L’évitement – coïncidence ou pas – de la Capital Gains Tax sur la vente in extremis de la clinique, fin 2010, n’est qu’une première manoeuvre. Puis, en 2011, quand l’ICAC démarre l’enquête, Pravind Jugnauth est un Senior Minister sous Navin Ramgoolam (alliance PTr-MSM) alors que Papa Jugnauth est, lui, président de la République, à la retraite, mais pas tout à fait en retrait, avec son épouse Sarojini, au Réduit.
En juillet 2011, la tante de Pravind Jugnauth, aujourd’hui speaker, Maya Hanoomanjee (alors ministre de la Santé), est arrêtée par l’ICAC. Le MSM est dans tous ses états et menace de démissionner si Ramgoolam n’intervient pas pour stopper l’ICAC. Celui-ci refuse au nom de l’indépendance des institutions (ce qui l’arrange !). Le 26 juillet 2011, le MSM quitte le gouvernement de Ramgoolam.
Face à la presse, Ramgoolam révèle que SAJ lui a demandé, avant la démission du MSM, d’intervenir auprès de l’ICAC pour sauver Pravind Jugnauth. À la suite du refus du leader du PTr, le fils Jugnauth est arrêté en septembre 2011, sous une charge de corruption.
En mars 2012, SAJ démissionne du Réduit pour se jeter à nouveau dans l’arène politique, histoire de venger son fils et ayant reçu l’appui, temporaire certes, de Paul Bérenger (celui qui reste coincé entre les dynasties Ramgoolam et Jugnauth). SAJ se positionne comme le challenger de Ramgoolam, sauf que Bérenger le délaisse. Effectivement, en 2014, les Jugnauth prennent le pouvoir. Ramgoolam est «dan karo kan» avec Bérenger.
Le pouvoir politique en main, les Jugnauth pensent pouvoir freiner l’ICAC, afin de protéger le fils du roi soleil. Pravind Jugnauth est nommé par son papa ministre alors que Hanoomanjee, battue au n°14, devient... speaker. Les fonctionnaires, interdits depuis l’enquête de l’ICAC, sont réintégrés et certains sont même promus…

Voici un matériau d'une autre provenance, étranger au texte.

Lemma switch_canonical self hs o f :
  canonical self hs -> fork self o = Ok f ->
  exists self' hs', switch_to_fork self f = Ok self' /\ hs = hs' ++ decanonized_route o /\
    canonical self' (hs' ++ canonized_route o) /\ best_block self' = best_block f /\
    forall k, seen self' k = seen f k.
Proof.
  intros Hca Hf. destruct (fork_canonical self hs o f Hca Hf) as (Hdb & hs' & Hhs & Hcf).
  destruct (switch_spec self f _ Hdb Hcf) as (self' & ? & ? & ? & ?). by exists self', hs'.
Qed.

End forks.

(** * Stored headers *)

Section headers.
Context `{BitVec} {T : Type} `{!KeyValueDatabase T} `{!KeyValueDatabaseLaws T}.
Implicit Types (self : BlockChainDatabase T) (c : contents).

(** Every stored header has its parent stored, one of them has none, and following
    parents ends. *)
Record rooted c : Prop := {
  rt_closed h hd : header_of c h = Some hd -> previous_header_hash hd <> zero_hash ->
    is_Some (header_of c (previous_header_hash hd));
  rt_root h hd h' hd' : header_of c h = Some hd -> header_of c h' = Some hd' ->
    previous_header_hash hd = zero_hash -> previous_header_hash hd' = zero_hash -> h = h';
  rt_depth : exists depth : bytes -> nat, forall h hd, header_of c h = Some hd ->
    previous_header_hash hd <> zero_hash -> (depth (previous_header_hash hd) < depth h)%nat;
}.

Lemma rooted_same c c' : (forall h, header_of c' h = header_of c h) -> rooted c -> rooted c'.
Proof. intros Hh [Hc Hr Hd]. split; setoid_rewrite Hh; done. Qed.
(* ===== verification/MessageSpec.v ===== *)
(** Laws of the peer-to-peer messages (Message.v): strings are valid UTF-8, every
    payload type reads back what it wrote at a protocol version, and refuses what it
    does not know. *)
From Stdlib Require Import ZArith Lia Strings.Byte Strings.String.
From stdpp Require Import base decidable numbers list.
From S2P Require Import Prelude Crypto Serialization Codec Chain ChainHash Message.

Local Open Scope Z_scope.

Module MessageSpec.
Import Ser Derive Chain Utf8 Message.

(** * UTF-8 *)

(** One character, the bytes of it. *)
Definition is_char (c : bytes) : Prop :=
  exists first rest, c = first :: rest /\ next_char first rest = (length c, true).

Lemma following_le expected bs : (following expected bs <= length expected)%nat.
Proof.
  revert bs. induction expected as [|p e IH]; intros [|b bs]; cbn; try lia.
  destruct (p b); [|lia]. specialize (IH bs). lia.
Qed.

Lemma following_app expected bs more :
  following expected bs = length expected -> following expected (bs ++ more) = length expected.
Proof.
  revert bs. induction expected as [|p e IH]; intros [|b bs]; cbn; try done.
  destruct (p b); [|done]. intros [= Hf]. by rewrite IH.
Qed.

Lemma following_take expected bs :
  following expected (take (following expected bs) bs) = following expected bs /\
  length (take (following expected bs) bs) = following expected bs.
Proof.
  revert bs. induction expected as [|p e IH]; intros [|b bs]; cbn; try done.
  destruct (p b) eqn:Hp; cbn; [|done]. rewrite Hp. destruct (IH bs) as [-> ->]. done.
Qed.

Lemma is_char_app first rest more :
  is_char (first :: rest) -> next_char first (rest ++ more) = (length (first :: rest), true).
Proof.
  intros (f & r & [= <- <-] & Hn). unfold next_char in *. destruct (continuation first) as [e|]; [|done].
  injection Hn as Hn Hf. apply Nat.eqb_eq in Hf. rewrite following_app by done.
  rewrite Nat.eqb_refl. cbn. by rewrite <- Hn, Hf.
Qed.

Lemma next_char_take first rest n :
  next_char first rest = (n, true) -> is_char (take n (first :: rest)).
Proof.
  unfold next_char. destruct (continuation first) as [e|] eqn:He; [|done]. intros [= <- Hf].
  exists first, (take (following e rest) rest). split; [done|]. unfold next_char. rewrite He.
  destruct (following_take e rest) as [Hft Hlt]. rewrite Hft, Hf. cbn. by rewrite Hlt.
Qed.

Lemma next_char_pos first rest : (0 < (next_char first rest).1)%nat.
Proof. unfold next_char. destruct (continuation first); cbn; lia. Qed.

Lemma valid_loop_char c fuel bs :
  is_char c -> (length (c ++ bs) <= fuel)%nat -> valid_loop fuel (c ++ bs) = valid_loop (fuel - 1) bs.
Proof.
  intros Hc Hl. pose proof Hc as (first & rest & -> & _). destruct fuel as [|fuel]; [cbn in Hl; lia|].
  cbn [app valid_loop]. rewrite is_char_app by done. cbn [andb].
  change (first :: rest ++ bs) with ((first :: rest) ++ bs).
  rewrite drop_app_length. by rewrite Nat.sub_1_r.
Qed.

(** Enough fuel decides validity. *)
Lemma valid_loop_fuel fuel fuel' bs :
  (length bs <= fuel)%nat -> (length bs <= fuel')%nat -> valid_loop fuel bs = valid_loop fuel' bs.
Proof.
  revert fuel' bs. induction fuel as [|fuel IH]; intros fuel' [|first rest] Hl Hl'.
  - by destruct fuel'.
  - cbn in Hl. lia.
  - by destruct fuel'.
  - destruct fuel' as [|fuel']; [cbn in Hl'; lia|]. cbn [valid_loop].
    pose proof (next_char_pos first rest) as Hn. destruct (next_char first rest) as [n ok]. cbn in Hn.
    f_equal. apply IH; rewrite length_drop; cbn in *; lia.
Qed.

Lemma valid_char_app c bs : is_char c -> valid_utf8 bs = true -> valid_utf8 (c ++ bs) = true.
Proof.
  intros Hc Hb. unfold valid_utf8 in *. rewrite valid_loop_char by done.
  rewrite (valid_loop_fuel _ (length bs)); [done| |done].
  destruct Hc as (f & r & -> & _). rewrite length_app. cbn. lia.
Qed.

Lemma lossy_loop_valid fuel bs : valid_utf8 (lossy_loop fuel bs) = true.
Proof.
  revert bs. induction fuel as [|fuel IH]; intros [|first rest]; try done. cbn [lossy_loop].
  destruct (next_char first rest) as [n ok] eqn:Hn. destruct ok; apply valid_char_app; try apply IH.
  - by apply next_char_take.
  - exists xef, [xbf; xbd]. done.
Qed.

Lemma lossy_loop_id fuel bs : (length bs <= fuel)%nat -> valid_loop fuel bs = true -> lossy_loop fuel bs = bs.
Proof.
  revert bs. induction fuel as [|fuel IH]; intros [|first rest] Hl Hv; try done; [cbn in Hl; lia|].
  cbn [lossy_loop valid_loop] in *. pose proof (next_char_pos first rest) as Hn.
  destruct (next_char first rest) as [n ok]. apply andb_true_iff in Hv as [-> Hv]. cbn in Hn.
  rewrite IH; [apply take_drop| |done]. rewrite length_drop. cbn in *. lia.
Qed.

Lemma from_utf8_lossy_id bs : valid_utf8 bs = true -> from_utf8_lossy bs = bs.
Proof. intros Hv. by apply lossy_loop_id. Qed.

(** A string read from the wire is valid UTF-8 whatever bytes were sent, and
    valid UTF-8 is read unchanged. *)
Theorem string_is_utf8 bs :
  valid_utf8 (from_utf8_lossy bs) = true /\ (valid_utf8 bs = true <-> from_utf8_lossy bs = bs).
Proof.
  split; [apply lossy_loop_valid|]. split; [apply from_utf8_lossy_id|]. intros <-. apply lossy_loop_valid.
Qed.

(** * Encodings *)

#[global] Instance string_laws :
  CodecLaws string_codec (fun _ b => valid_utf8 b = true /\ zlen b <= isize_max) same.
Proof.
  split.
  - intros x s. exact (serialize_append (c := bytes_codec) x s).
  - intros f b r rest [Hv Hb] Hp. cbn [deserialize string_codec].
    destruct (@deserialize_serialize _ bytes_codec _ _ bytes_codec_laws f b r rest Hb Hp) as (r' & -> & Hr).
    exists r'. by rewrite ok_bind, from_utf8_lossy_id.
  - intros r x r' Hd. cbn [deserialize string_codec] in Hd. apply bind_Ok in Hd as ([b r1] & Hd & Hr).
    injection Hr as _ <-. by apply (deserialize_progress (c := bytes_codec)) in Hd.
  - intros r. cbn [deserialize string_codec].
    apply bind_terminates; [apply (deserialize_terminates (c := bytes_codec))|]. by intros [b r1] _.
Qed.

#[global] Instance u16_be_laws : CodecLaws u16_be_codec (fun _ z => uint 16 z) same.
Proof.
  split.
  - done.
  - intros f z r rest Hz Hp. destruct (read_slice_app 2 r _ _ Hp) as (r' & Hr & Hp').
    { change (to_bytes_with_flags _ _ _) with (rev (le_bytes 2 z)). by rewrite length_rev, length_le_bytes. }
    exists r'. cbn [deserialize u16_be_codec]. rewrite Hr, ok_bind.
    change (to_bytes_with_flags _ _ _) with (rev (le_bytes 2 z)).
    by rewrite rev_involutive, le_value_le_bytes_id.
  - intros r x r' Hd. cbn [deserialize u16_be_codec] in Hd.
    apply bind_Ok in Hd as ([bs r1] & Hr & Hd). injection Hd as _ <-. by eapply read_slice_progress; [|exact Hr].
  - intros r. cbn [deserialize u16_be_codec]. pose proof (read_slice_returns 2 r ltac:(lia)) as Hr.
    by destruct (read_slice _ r) as [[]| | |].
Qed.

Definition wf_ip (ip : IpAddress) : Prop :=
  match ip with
  | V4 octets => length octets = 4%nat
  | V6 segments => length segments = 8%nat /\ Forall (uint 16) segments
  end.

(** An address with twelve leading zero bytes is read as the IPv4 address of its last
    four. *)
Definition read_ip (ip : IpAddress) : IpAddress :=
  match ip with
  | V4 octets => V4 octets
  | V6 segments =>
      if bool_decide (take 6 segments = replicate 6 0)
      then V4 (concat (map (fun z => rev (le_bytes 2 z)) (drop 6 segments))) else V6 segments
  end.

Lemma u16_be_zero z : uint 16 z -> rev (le_bytes 2 z) = [x00; x00] -> z = 0.
Proof.
  intros Hz He. apply (f_equal (@rev byte)) in He. rewrite rev_involutive in He.
  rewrite <- (le_value_le_bytes_id 2 z Hz), He. done.
Qed.

Lemma ip_bytes f ip :
  to_bytes_with_flags ip_codec f ip =
  match ip with V4 octets => replicate 12 x00 ++ octets | V6 segments => items_bytes u16_be_codec f segments end.
Proof.
  destruct ip as [o|segs]; [done|]. unfold to_bytes_with_flags, out, append. cbn [serialize ip_codec].
  rewrite (append_items u16_be_codec (fun _ z => uint 16 z) same). done.
Qed.

Lemma items_app {A} (c : Codec A) f t t' : items_bytes c f (t ++ t') = items_bytes c f t ++ items_bytes c f t'.
Proof. unfold items_bytes. by rewrite map_app, concat_app. Qed.

Lemma u16_be_items_zero f t :
  Forall (uint 16) t -> items_bytes u16_be_codec f t = replicate (2 * length t) x00 -> t = replicate (length t) 0.
Proof.
  induction 1 as [|z t Hz Ht IH]; [done|]. cbn [length]. replace (2 * S (length t))%nat with (2 + 2 * length t)%nat by lia.
  rewrite replicate_add. intros He. apply app_inj_1 in He as [Hh Htl]; [|done].
  cbn [replicate]. f_equal; [by apply u16_be_zero|by apply IH].
Qed.

(** Reading consecutive segments. *)
Lemma read_segment f z t r rest :
  uint 16 z -> pending r = items_bytes u16_be_codec f (z :: t) ++ rest ->
  exists r', deserialize u16_be_codec r = Ok (z, r') /\ pending r' = items_bytes u16_be_codec f t ++ rest.
Proof.
  intros Hz Hp. unfold items_bytes in Hp. cbn [map concat] in Hp. rewrite <- app_assoc in Hp.
  exact (@deserialize_serialize _ u16_be_codec _ _ u16_be_laws f z r _ Hz Hp).
Qed.

Lemma read_zero_ip f segs r rest :
  length segs = 8%nat -> take 6 segs = replicate 6 0 ->
  pending r = items_bytes u16_be_codec f (take 6 segs) ++ items_bytes u16_be_codec f (drop 6 segs) ++ rest ->
  exists r', deserialize ip_codec r = Ok (V4 (concat (map (fun z => rev (le_bytes 2 z)) (drop 6 segs))), r') /\
    pending r' = rest.
Proof.
  intros Hl Hz Hp. rewrite Hz in Hp. cbn [deserialize ip_codec].
  destruct (read_slice_app 12 r _ _ Hp) as (r1 & -> & Hp1); [done|]. rewrite ok_bind, bool_decide_eq_true_2 by done.
  destruct segs as [|s0 [|s1 [|s2 [|s3 [|s4 [|s5 [|s6 [|s7 [|]]]]]]]]]; try discriminate Hl. cbn [drop] in *.
  destruct (read_slice_app 4 r1 _ _ Hp1) as (r2 & -> & Hp2); [done|]. by exists r2.
Qed.
(* ===== verification/FiltersSpec.v ===== *)
(** Properties of the connection filters (Filters.v): which hashes a peer is taken to
    know, that a bloom filter has no false negatives, how its flags and an empty
    filter are treated, and what filtered and compact blocks contain. *)
From Stdlib Require Import ZArith Lia Strings.Byte.
From stdpp Require Import base decidable numbers countable list relations.
From S2P Require Import Prelude Opcode Num Script Crypto Serialization Codec Chain ChainHash Network Storage Message PartialMerkle LinkedMap Filters.

Local Open Scope Z_scope.

Module FiltersSpec.
Import Ser Chain ChainHash Message.

(** * Known hashes *)

Section known.
Context `{L : LinkedHashMap bytes KnownHash.KnownHashType} `{!LinkedHashMapLaws L}.
Import KnownHash.

Lemma assoc_snoc {V} k v (l : list (bytes * V)) : k ∉ map fst l -> assoc k (l ++ [(k, v)]) = Some v.
Proof.
  induction l as [|[k' w] l IH]; cbn; [by rewrite bool_decide_eq_true_2|].
  rewrite not_elem_of_cons. intros [Hk Hl]. rewrite bool_decide_eq_false_2 by congruence. auto.
Qed.

Lemma insert_entries self hash t :
  lhm_entries (known_hashes (insert self hash t)) =
  let es := lhm_entries (known_hashes self) in
  if decide (hash ∈ map fst es) then es
  else if MAX_KNOWN_HASHES_LEN <? zlen es + 1 then tail (es ++ [(hash, t)]) else es ++ [(hash, t)].
Proof.
  unfold insert. rewrite lhm_contains_spec, lhm_get_spec. cbn zeta.
  destruct (assoc hash (lhm_entries (known_hashes self))) as [v|] eqn:Ha.
  - rewrite bool_decide_eq_true_2 by done. cbn [negb]. rewrite decide_True; [done|].
    destruct (decide (hash ∈ map fst (lhm_entries (known_hashes self)))) as [|Hn]; [done|].
    apply assoc_None in Hn. congruence.
  - rewrite bool_decide_eq_false_2 by (intros [? ?]; congruence). cbn [negb known_hashes].
    rewrite decide_False by (by apply assoc_None).
    rewrite lhm_len_spec, lhm_insert_absent by (by rewrite lhm_get_spec).
    rewrite length_app. cbn [length]. rewrite Nat2Z.inj_add. change (Z.of_nat 1) with 1.
    destruct (_ <? _); [rewrite lhm_pop_front_spec|]; by rewrite lhm_insert_absent by (by rewrite lhm_get_spec).
Qed.
Definition front_n_at {E} (self : HashQueueChain) (queue_index : nat) (n : Z) : outcome E (list bytes) :=
  q ← index self queue_index; Ok (front_n q n).
Definition pop_front_n_at {E} (self : HashQueueChain) (queue_index : nat) (n : Z)
    : outcome E (list bytes * HashQueueChain) :=
  q ← index self queue_index;
  let '(hashes, q) := pop_front_n q n in Ok (hashes, <[queue_index := q]> self).
Definition push_back_at {E} (self : HashQueueChain) (queue_index : nat) (hash : bytes) : outcome E HashQueueChain :=
  q ← index self queue_index; q ← push_back q hash; Ok (<[queue_index := q]> self).
Definition push_back_n_at {E} (self : HashQueueChain) (queue_index : nat) (hashes : list bytes)
    : outcome E HashQueueChain :=
  q ← index self queue_index; q ← push_back_n q hashes; Ok (<[queue_index := q]> self).
Definition remove_at {E} (self : HashQueueChain) (queue_index : nat) (hash : bytes)
    : outcome E (HashPosition * HashQueueChain) :=
  q ← index self queue_index; '(p, q) ← remove q hash; Ok (p, <[queue_index := q]> self).
Definition remove_all_at {E} (self : HashQueueChain) (queue_index : nat) : outcome E (list bytes * HashQueueChain) :=
  q ← index self queue_index;
  let '(hashes, q) := remove_all q in Ok (hashes, <[queue_index := q]> self).

Fixpoint index_chain {E} (self : HashQueueChain) (i : Z) : outcome E bytes :=
  match self with
  | [] => Panic
  | q :: self =>
      let queue_len := len q in
      if i <? queue_len then index_queue q i
      else i ← ucheck 32 (i - queue_len); index_chain self i
  end.

(** ** Invariant and refinement to lists *)

(** The set is that of the elements, and no hash is queued twice. *)
Record wf (self : HashQueue) : Prop := {
  wf_set : set self = list_to_set (queue self);
  wf_nodup : NoDup (queue self);
}.

Lemma wf_new : wf new.
Proof. split; [done|constructor]. Qed.

Lemma contains_spec self hash : wf self -> contains self hash = bool_decide (hash ∈ queue self).
Proof. intros [Hs _]. unfold contains. rewrite Hs. apply bool_decide_ext. by rewrite elem_of_list_to_set. Qed.

Lemma list_to_set_remove (h : bytes) (l : list bytes) :
  NoDup (h :: l) -> list_to_set (C := gset bytes) (h :: l) ∖ {[h]} = list_to_set l.
Proof. intros [Hn _]%NoDup_cons. set_solver. Qed.

Lemma list_to_set_perm (l l' : list bytes) : l ≡ₚ l' -> list_to_set (C := gset bytes) l = list_to_set l'.
Proof. intros Hp. apply leibniz_equiv. by apply list_to_set_perm. Qed.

En février 2015, le Conseil des ministres décide de placer le bureau du DPP sous la tutelle de l’Attorney General – un nominé politique qui n’est pas élu – Ravi Yerrigadoo (qui sera au centre du Yerrigadoogate deux ans plus tard). Les Cabinet Papers, selon nos sources, sont portés par Pravind Jugnauth lui-même. Mais le DPP ne se laisse pas faire et saisit la Cour suprême.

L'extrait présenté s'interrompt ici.